I left the room to gather my thoughts. The boy spoke well and I was later to learn that he’d also been educated well by his mother. He was Charles’s son and I couldn’t let him go into trade. I had the money that my mother left me so I needn’t bother father at all. I returned to the sitting room to hear mention of lodgings. I proposed to pay for John’s education if he might be put in school instead of trade.
It was all arranged quietly so as not to upset my father, who was still upset by my marriage. He’d been furious and quite rightly, I suppose. When I think on it now I should have been upset myself but I was in love for the first time in my life and whether he was a penniless painter of portraits or a prince made no difference to me. I loved him.

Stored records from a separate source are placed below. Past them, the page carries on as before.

Lemma notification_loop_from (stop : option Z) (topics : list string)
  (cursor : list document) (start : Z) :
  Forall (fun n => start <= id n)
    (notification_loop stop topics (enumerate cursor start)).
Proof.
  apply Forall_forall. intros n Hn.
  apply notification_loop_in in Hn as [j [d [_ Hn]]]. subst n. simpl. lia.
Qed.

Lemma notification_loop_stop_filter (topics : list string) (s : Z)
  (cursor : list document) :
  forall start,
    notification_loop (Some s) topics (enumerate cursor start)
    = filter (fun n => id n <? s)
        (notification_loop None topics (enumerate cursor start)).
Proof.
  induction cursor as [|obj cursor IH]; intros start; [reflexivity|].
  destruct (s - 1 <? start) eqn:Hbreak.
  - simpl. rewrite Hbreak. symmetry. apply filter_none. intros n Hn.
    pose proof (notification_loop_from None topics (obj :: cursor) start) as Hfrom.
    rewrite Forall_forall in Hfrom. specialize (Hfrom n Hn). lia.
  - simpl. rewrite Hbreak.
    destruct (negb (is_empty topics) && negb (topic_in topics (d_topic obj)));
      [apply IH|].
    simpl. replace (start <? s) with true by lia. now rewrite IH.
Qed.

(** X8: [stop] is exclusive: a call with [stop] returns the notifications of
    the same call without it whose id is below [stop], and raises when that
    call raises. *)
Theorem select_notifications_stop_is_exclusive
  (coll : collection) (start limit s : Z) (topics : list string) :
  select_notifications coll start limit (Some s) topics
  = omap (filter (fun n => id n <? s))
      (select_notifications coll start limit None topics).
Proof.
  unfold select_notifications, Mongo.skip, omap.
  destruct (start - 1 <? 0); [reflexivity|]. simpl.
  now rewrite notification_loop_stop_filter.
Qed.

Lemma enumerate_app {A : Type} (l1 l2 : list A) :
  forall start,
    enumerate (l1 ++ l2) start
    = enumerate l1 start ++ enumerate l2 (start + Z.of_nat (length l1)).
Proof.
  induction l1 as [|x l1 IH]; intros start; simpl.
  - f_equal. lia.
  - rewrite IH. do 3 f_equal. lia.
Qed.
(* ===== verification/_CoqProject ===== *)
-Q . S2P
Prelude.v
WaitStrategy.v
BoundedQueue.v
RWLock.v
ObjectPool.v
HashMaps.v
DataBuffers.v
DataFlow.v
Queues.v
ThreadPool.v
Signal.v
TimingWheel.v
Routine.v
Contexts.v
Scheduler.v
Processor.v
Shm.v
Segment.v
Notifier.v
NotifierLife.v
RecordFile.v
RecordFlush.v
Record.v
RecordViewer.v
RecordWriter.v
Message.v
Listener.v
Dispatcher.v
Transmitters.v
Receivers.v
Logger.v
LogFile.v
Time.v
Traits.v
Poller.v
Session.v
Tasks.v
SchedulerConf.v
File.v
GlobalInfo.v
ProtoFactory.v
Rtps.v
Transport.v
Runtime.v
PerfEvents.v
(** ** Tactics *)

(** Splits every [match] of a hypothesis [H : f .. = Some _]. *)
Ltac split_step H :=
  repeat (progress (unfold mbind, option_bind in H; cbn beta iota in H) ||
    match type of H with
    | context [match ?x with _ => _ end] =>
        lazymatch x with
        | context [match _ with _ => _ end] => fail
        | _ => destruct x eqn:?
        end
    end); try discriminate H; simplify_eq.

(** Removes wrap-arounds whose argument is in range by [lia]. *)
Ltac unwrap_one :=
  match goal with
  | |- context [u64 ?z] => rewrite (u64_small z) by lia
  | |- context [u32 ?z] => rewrite (u32_small z) by lia
  | |- context [i32 ?z] => rewrite (i32_small z) by lia
  | |- context [i64 ?z] => rewrite (i64_small z) by lia
  | H : context [u64 ?z] |- _ => rewrite (u64_small z) in H by lia
  | H : context [u32 ?z] |- _ => rewrite (u32_small z) in H by lia
  | H : context [i32 ?z] |- _ => rewrite (i32_small z) in H by lia
  | H : context [i64 ?z] |- _ => rewrite (i64_small z) in H by lia
  end.
Ltac unwrap := repeat unwrap_one.

(** ** Lists and maps *)

Section lists.
Context {A : Type}.
Implicit Types l : list A.

Lemma lookup_snoc_lt l x i : i < length l → (l ++ [x]) !! i = l !! i.
Proof. apply lookup_app_l. Qed.

Lemma lookup_snoc_eq l x : (l ++ [x]) !! length l = Some x.
Proof. rewrite lookup_app_r by lia. by rewrite Nat.sub_diag. Qed.

Lemma take_snoc_lookup l i x : l !! i = Some x → take (S i) l = take i l ++ [x].
Proof. intros. by apply take_S_r. Qed.

Lemma filter_ext_in (P Q : A → Prop) `{∀ x, Decision (P x)} `{∀ x, Decision (Q x)} l :
  (∀ x, x ∈ l → P x ↔ Q x) → filter P l = filter Q l.
Proof.
  induction l as [|x l IH]; intros HPQ; [done|]. rewrite !filter_cons, IH by (intros y Hy; apply HPQ; by right).
  pose proof (HPQ x ltac:(by left)). by destruct (decide (P x)), (decide (Q x)); try tauto.
Qed.

Lemma prefix_take l1 l2 : l1 `prefix_of` l2 → l1 = take (length l1) l2.
Proof. intros [k ->]. by rewrite take_app_length. Qed.
End lists.

(** ** Bytes

    A byte is a [Z] below 256; [bytes_of n z] is the little-endian image of an
    [n]-byte integer in memory (the byte order of the machines the library runs
    on). *)
Definition byte (b : Z) : Prop := (0 <= b < 256)%Z.

Fixpoint bytes_of (n : nat) (z : Z) : list Z :=
  match n with O => [] | S n => (z mod 256 :: bytes_of n (z / 256))%Z end.
Fixpoint of_bytes (l : list Z) : Z :=
  match l with [] => 0 | b :: l => b + 256 * of_bytes l end%Z.

Section bytes.
Local Open Scope Z_scope.

Lemma length_bytes_of n z : length (bytes_of n z) = n.
Proof. revert z. induction n; intros; cbn; auto. Qed.

Lemma of_bytes_of n z : 0 <= z < 256 ^ Z.of_nat n → of_bytes (bytes_of n z) = z.
Proof.
  revert z. induction n as [|n IH]; intros z Hz; [cbn in *; lia|]. cbn [bytes_of of_bytes].
  rewrite IH; [pose proof (Z.div_mod z 256); lia|].
  rewrite Nat2Z.inj_succ, Z.pow_succ_r in Hz by lia. split; [apply Z.div_pos; lia|]. apply Z.div_lt_upper_bound; lia.
Qed.

Lemma bytes_of_of l : Forall byte l → bytes_of (length l) (of_bytes l) = l.
Proof.
  unfold byte. induction 1 as [|b l Hb Hl IH]; [done|]. cbn [length of_bytes bytes_of].
  replace ((b + 256 * of_bytes l) mod 256) with b by (rewrite Z.mul_comm, Z_mod_plus_full, Z.mod_small; lia).
  replace ((b + 256 * of_bytes l) / 256) with (of_bytes l); [by rewrite IH|].
  rewrite Z.mul_comm, Z.div_add, Z.div_small by lia. lia.
Qed.

Lemma of_bytes_bounds l : Forall byte l → 0 <= of_bytes l < 256 ^ Z.of_nat (length l).
Proof.
  unfold byte. induction 1 as [|b l Hb _ IH]; [cbn; lia|]. cbn [of_bytes length]. rewrite Nat2Z.inj_succ, Z.pow_succ_r; lia.
Qed.
End bytes.

(** Counting the elements of a list that satisfy a test. *)
Definition countb {A} (f : A → bool) (l : list A) : Z :=
  foldr (λ x n, Z.b2z (f x) + n)%Z 0%Z l.

Section countb.
Context {A : Type} (f : A → bool).
Local Open Scope Z_scope.

Lemma countb_bounds l : 0 <= countb f l <= Z.of_nat (length l).
Proof. induction l as [|x l IH]; simpl; [lia|]. destruct (f x); simpl; lia. Qed.

Lemma countb_insert l i x y :
  l !! i = Some y → countb f (<[i := x]> l) = countb f l - Z.b2z (f y) + Z.b2z (f x).
Proof.
  revert i. induction l as [|z l IH]; intros [|i] Hi; simplify_eq/=; [lia|].
  rewrite (IH _ Hi). lia.
Qed.

Lemma countb_lookup l i y : l !! i = Some y → f y = true → 1 <= countb f l.
Proof.
  revert i. induction l as [|z l IH]; intros [|i] Hi Hy; simplify_eq/=.
  - rewrite Hy. pose proof (countb_bounds l). simpl. lia.
  - pose proof (IH _ Hi Hy). destruct (f z); simpl; lia.
Qed.

Lemma countb_lookup_two l i j x y :
  l !! i = Some x → l !! j = Some y → f x = true → f y = true → i ≠ j → 2 <= countb f l.
Proof.
  revert i j. induction l as [|z l IH]; intros [|i] [|j] Hi Hj Hx Hy Hne; simplify_eq/=.
  - rewrite Hx. pose proof (countb_lookup l j y Hj Hy). simpl. lia.
  - rewrite Hy. pose proof (countb_lookup l i x Hi Hx). simpl. lia.
  - pose proof (IH i j Hi Hj Hx Hy ltac:(congruence)). destruct (f z); simpl; lia.
Qed.

Lemma countb_exists l : countb f l ≠ 0 → ∃ i x, l !! i = Some x ∧ f x = true.
Proof.
  induction l as [|z l IH]; simpl; [done|]. destruct (f z) eqn:Hz.
  - intros _. by exists 0%nat, z.
  - intros H. destruct IH as (i & x & ? & ?); [exact H|]. by exists (S i), x.
Qed.

Lemma countb_none l i x : countb f l = 0 → l !! i = Some x → f x = false.
Proof.
  intros H Hi. destruct (f x) eqn:E; [|done]. pose proof (countb_lookup _ _ _ Hi E). lia.
Qed.

Lemma countb_replicate n x : f x = false → countb f (replicate n x) = 0.
Proof. intros Hx. induction n; simpl; [done|]. rewrite Hx, IHn. done. Qed.
End countb.
#[global] Arguments countb {_} _ _ : simpl never.

(** Invariants quantified over the threads of a map. *)
Lemma map_Forall_insert_mono {A} (P Q : nat → A → Prop) (m : gmap nat A) t x :
  map_Forall P m → (∀ t' y, t' ≠ t → m !! t' = Some y → P t' y → Q t' y) → Q t x →
  map_Forall Q (<[t := x]> m).
Proof.
  intros HP Himp Hx t' y. rewrite lookup_insert. case_decide as Heq; intros Hy.
  - by simplify_eq.
  - eapply Himp; eauto.
Qed.

Lemma map_Forall_delete_mono {A} (P Q : nat → A → Prop) (m : gmap nat A) t :
  map_Forall P m → (∀ t' y, t' ≠ t → m !! t' = Some y → P t' y → Q t' y) →
  map_Forall Q (delete t m).
Proof.
  intros HP Himp t' y [Hne Hy]%lookup_delete_Some. eapply Himp; eauto.
Qed.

John was enrolled in one of the best prep schools in New York. He was a fine student. I paid for his tuition and he was given an allowance. Mr. Briggs took him to his tailor and arranged for his wardrobe and whatever a young man needs. I suppose it might be said that between us we adopted John Charles Blackwell. He was quick to accept the advantages offered but still I detected a reserve in him. I suspected that reserve was resentment. I received reports of his education but saw little of him during those years.
Mr. Briggs kept in contact with him and took him for school holidays until he entered college. There he made his own circle of friends. During those years I remarried, much to my father’s relief. He is a good man but, alas, the fire that drove me to my first marriage is not there. Still we are comfortable with each other.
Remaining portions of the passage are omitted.